Materials and methods: It is a retrospective study carried out in the Microbiology Department, Institute of Medical Science, Banaras Hindu University (IMS, BHU), a tertiary care centre of North India. The blood samples of the suspected population of either sex or age group from different departments were analysed over a period of 7 years. The samples were tested for TORCH infections by the IgM ELISA kit following the manufactures instruction.

Results: Out of total 4044 samples, 1353 (33.46%) cases were seropositive with maximum cases from the obstetrics and gynaecology department 39.46%. The highest seropositivity of TORCH (43.15%) was in the age group 15-25 years followed by 36.33% in the age group 25-35 years. This study revealed an overall male and female ratio of the total positive cases as 0.12 while it was 2.2 for pediatric cases (0-15 years).
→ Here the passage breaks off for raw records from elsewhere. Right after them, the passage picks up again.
(** * The writable file *)

Section writable_facts.
Context {K : Type} `{!Win32 K} {view : K -> FsView} `{!Win32Ok K view}.

Lemma WindowsError_not_ok context e : ok (WindowsError context e) = false.
Proof. unfold WindowsError. by case_match. Qed.

Lemma u32_id n : 0 <= n < 2 ^ 32 -> u32 n = n.
Proof. intros Hn. unfold u32. by apply Z.mod_small. Qed.

(** What [WriteRaw] writes is a prefix, all of it on success when writes are
    complete and the length is a [DWORD]. *)
Lemma WriteRaw_spec f p k st k' : WriteRaw f p k = (st, k') ->
  exists d, wrote (ww_handle f) d (view k) (view k') /\ locks (view k') = locks (view k) /\ d `prefix_of` p /\
    (ok st = true -> is_Some (fds (view k) !! ww_handle f)) /\
    (FullWrites K -> blen p < 2 ^ 32 -> ok st = true -> d = p).
Proof.
  unfold WriteRaw. destruct (WriteFile _ _ k) as [[b r] k1] eqn:E.
  destruct (WriteFile_wrote _ _ _ _ _ _ E) as (x & Hx & Hw & Hlk & Hr). intros Hst.
  exists x. assert (k' = k1 /\ (ok st = true -> b = true)) as [-> Hb] by (destruct b; by injection Hst as <- <-).
  split_and!; [done|done|etrans; [exact Hx|apply prefix_take]|intros Hok; by apply Hr, Hb|].
  intros Hfw Hl Hok. specialize (Hb Hok). subst b. destruct (Hr eq_refl) as [Hlen _].
  pose proof (WriteFile_full _ _ _ _ _ E) as ->. pose proof (blen_nonneg p). rewrite u32_id, take_ge in * by (unfold blen in *; lia).
  destruct Hx as [y ->]. rewrite blen_app in Hlen. destruct y; [by rewrite app_nil_r|]. rewrite blen_cons in Hlen. pose proof (blen_nonneg y). lia.
Qed.
(** [Amount::split_targeted] terminates (within [self] rounds of its
    [while] loop) and returns parts that add up to exactly the amount, for
    each kind of target, over power-of-two denominations above the amount. *)
Theorem split_targeted_exact k ppk self target
    (Hk : (k <= 63)%nat) (Hself : self < 2 ^ N.of_nat k)
    (Hvalue : forall v, target = STValue v -> 0 < v)
    (Hvalues : forall vs, target = STValues vs -> sumN vs <= self) :
  exists parts,
    split_targeted (N.to_nat self) self target (mkFeeAndAmounts ppk (pow2_amounts k)) = Some (Ok parts) /\
    sumN parts = self.
Proof.
  pose proof (self_bound k self Hk Hself) as Hb.
  destruct target as [|v|vs]; simpl.
  - rewrite split_greedy by apply pow2_amounts_pos. eexists. split; [done|].
    rewrite sort_amounts_sum. by apply greedy_pow2_sum.
  - specialize (Hvalue v eq_refl). destruct (N.leb_spec self v).
    + rewrite split_greedy by apply pow2_amounts_pos. eexists. split; [done|].
      by apply greedy_pow2_sum.
    + rewrite split_greedy by apply pow2_amounts_pos. simpl.
      destruct (split_value_parts k v self) as [Hne Hall]; [lia..|].
      destruct (split_value_while_exact k ppk self _ Hk Hself Hall (N.to_nat self) []) as (parts & Hw & Hs);
        [done|unfold sumN; simpl; lia..|].
      unfold ZERO. simpl in Hw. rewrite Hw. eexists. split; [done|]. by rewrite sort_amounts_sum.
  - specialize (Hvalues vs eq_refl).
    rewrite (proj2 (try_sum_Ok vs _)) by (split; [done|lia]).
    destruct (N.compare_spec self (sumN vs)) as [Heq|Hlt|Hgt]; [|lia|].
    + eexists. split; [done|]. by rewrite sort_amounts_sum.
    + unfold sub, checked_sub, u64_checked_sub.
      destruct (N.leb_spec (sumN vs) self); [|lia]. simpl.
      rewrite split_greedy by apply pow2_amounts_pos. eexists. split; [done|].
      simpl. rewrite sort_amounts_sum, sumN_app, greedy_pow2_sum by lia. lia.
Qed.

Lemma split_targeted_exact_witness :
  exists parts,
    split_targeted (N.to_nat 64) 64 (STValue 50) (mkFeeAndAmounts 0 (pow2_amounts 32)) = Some (Ok parts) /\
    sumN parts = 64.
Proof. apply split_targeted_exact; [lia|reflexivity|intros v [= <-]; lia|done]. Defined.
The overall seroprevalence was contributed as toxoplasma 1.38%, rubella 1.14%, CMV 13.63% and herpes 17.43%. The overall seropositivity (IgM) contributed as toxoplasma gondii with 4%, rubella with 3%, cytomegalovirus with 41% and herpes simplex virus with 52%. The coinfection of HSV with CMV was most abundant with 246 cases.

Conclusions: The seropositivity of toxoplasma and rubella were comparatively more in infants while CMV and herpes were more prevalent in adults. Though, the incidence of TORCH has reduced over the past few years. Furthermore, knowing the epidemiology is an important aspect to develop strategies and appropriate implementation for the prevention of infection.

Keywords: Congenital malformations; TORCH infection; epidemiology; high-risk pregnancy; seroprevalence.